Exercise: Transcribe word for word the lines below from the line with "axes: if the" through the line with "call returns or raises. *)", ends included.
◆ ◆ ◆
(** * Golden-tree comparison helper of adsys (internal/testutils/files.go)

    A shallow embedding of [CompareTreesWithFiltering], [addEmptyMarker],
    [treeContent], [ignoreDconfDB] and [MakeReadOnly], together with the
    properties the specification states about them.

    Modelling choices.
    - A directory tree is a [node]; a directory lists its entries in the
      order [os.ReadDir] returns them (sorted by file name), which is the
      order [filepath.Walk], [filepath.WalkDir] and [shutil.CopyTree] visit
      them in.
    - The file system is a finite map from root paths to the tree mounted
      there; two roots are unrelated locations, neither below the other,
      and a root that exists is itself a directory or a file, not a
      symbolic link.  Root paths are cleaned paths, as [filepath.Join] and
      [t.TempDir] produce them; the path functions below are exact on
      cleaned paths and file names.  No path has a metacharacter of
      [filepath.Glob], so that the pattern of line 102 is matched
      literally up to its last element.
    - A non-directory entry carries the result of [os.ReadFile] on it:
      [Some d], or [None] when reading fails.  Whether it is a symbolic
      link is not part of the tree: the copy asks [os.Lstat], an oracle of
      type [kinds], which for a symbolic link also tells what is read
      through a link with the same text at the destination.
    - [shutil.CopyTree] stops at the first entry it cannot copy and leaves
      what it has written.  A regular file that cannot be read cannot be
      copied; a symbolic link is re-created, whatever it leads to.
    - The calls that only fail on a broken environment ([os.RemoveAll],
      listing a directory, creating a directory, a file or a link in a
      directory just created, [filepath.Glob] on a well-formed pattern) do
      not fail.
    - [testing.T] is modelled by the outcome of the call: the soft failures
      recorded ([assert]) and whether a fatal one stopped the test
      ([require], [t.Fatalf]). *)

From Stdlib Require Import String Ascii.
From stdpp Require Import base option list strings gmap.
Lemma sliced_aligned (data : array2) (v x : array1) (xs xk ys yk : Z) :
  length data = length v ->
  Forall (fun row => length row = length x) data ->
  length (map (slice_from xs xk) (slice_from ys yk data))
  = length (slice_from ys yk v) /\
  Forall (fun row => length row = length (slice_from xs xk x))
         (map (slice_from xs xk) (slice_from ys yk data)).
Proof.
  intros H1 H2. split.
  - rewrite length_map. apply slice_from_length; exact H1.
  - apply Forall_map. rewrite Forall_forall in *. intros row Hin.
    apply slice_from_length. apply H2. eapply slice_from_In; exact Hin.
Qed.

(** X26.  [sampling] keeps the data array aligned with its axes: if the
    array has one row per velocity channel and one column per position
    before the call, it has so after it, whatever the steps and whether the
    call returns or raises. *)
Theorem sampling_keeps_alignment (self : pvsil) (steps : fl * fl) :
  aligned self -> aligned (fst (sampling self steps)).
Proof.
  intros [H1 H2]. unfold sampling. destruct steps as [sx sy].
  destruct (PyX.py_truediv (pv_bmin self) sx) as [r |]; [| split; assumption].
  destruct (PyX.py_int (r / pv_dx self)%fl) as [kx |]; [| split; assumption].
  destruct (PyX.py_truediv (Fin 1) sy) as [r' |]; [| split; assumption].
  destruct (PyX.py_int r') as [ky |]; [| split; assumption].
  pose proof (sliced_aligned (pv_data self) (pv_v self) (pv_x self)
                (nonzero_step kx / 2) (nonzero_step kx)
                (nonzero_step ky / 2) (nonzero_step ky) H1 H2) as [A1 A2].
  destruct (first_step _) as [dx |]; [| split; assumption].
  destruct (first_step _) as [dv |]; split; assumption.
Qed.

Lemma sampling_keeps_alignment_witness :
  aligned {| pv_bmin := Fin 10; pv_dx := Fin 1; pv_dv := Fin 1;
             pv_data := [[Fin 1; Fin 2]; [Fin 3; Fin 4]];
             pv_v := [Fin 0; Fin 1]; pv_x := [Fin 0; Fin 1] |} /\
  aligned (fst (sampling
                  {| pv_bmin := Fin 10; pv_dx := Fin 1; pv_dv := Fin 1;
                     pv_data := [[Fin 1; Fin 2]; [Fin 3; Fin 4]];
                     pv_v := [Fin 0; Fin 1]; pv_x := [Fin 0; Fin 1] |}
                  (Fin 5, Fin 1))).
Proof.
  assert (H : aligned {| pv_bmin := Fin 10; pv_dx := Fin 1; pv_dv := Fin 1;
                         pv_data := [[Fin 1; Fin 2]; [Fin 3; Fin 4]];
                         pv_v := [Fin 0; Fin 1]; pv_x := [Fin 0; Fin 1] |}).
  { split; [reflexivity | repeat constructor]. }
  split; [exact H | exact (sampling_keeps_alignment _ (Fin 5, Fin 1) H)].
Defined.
◆ ◆ ◆
Result:
(** X26.  [sampling] keeps the data array aligned with its axes: if the
    array has one row per velocity channel and one column per position
    before the call, it has so after it, whatever the steps and whether the
    call returns or raises. *)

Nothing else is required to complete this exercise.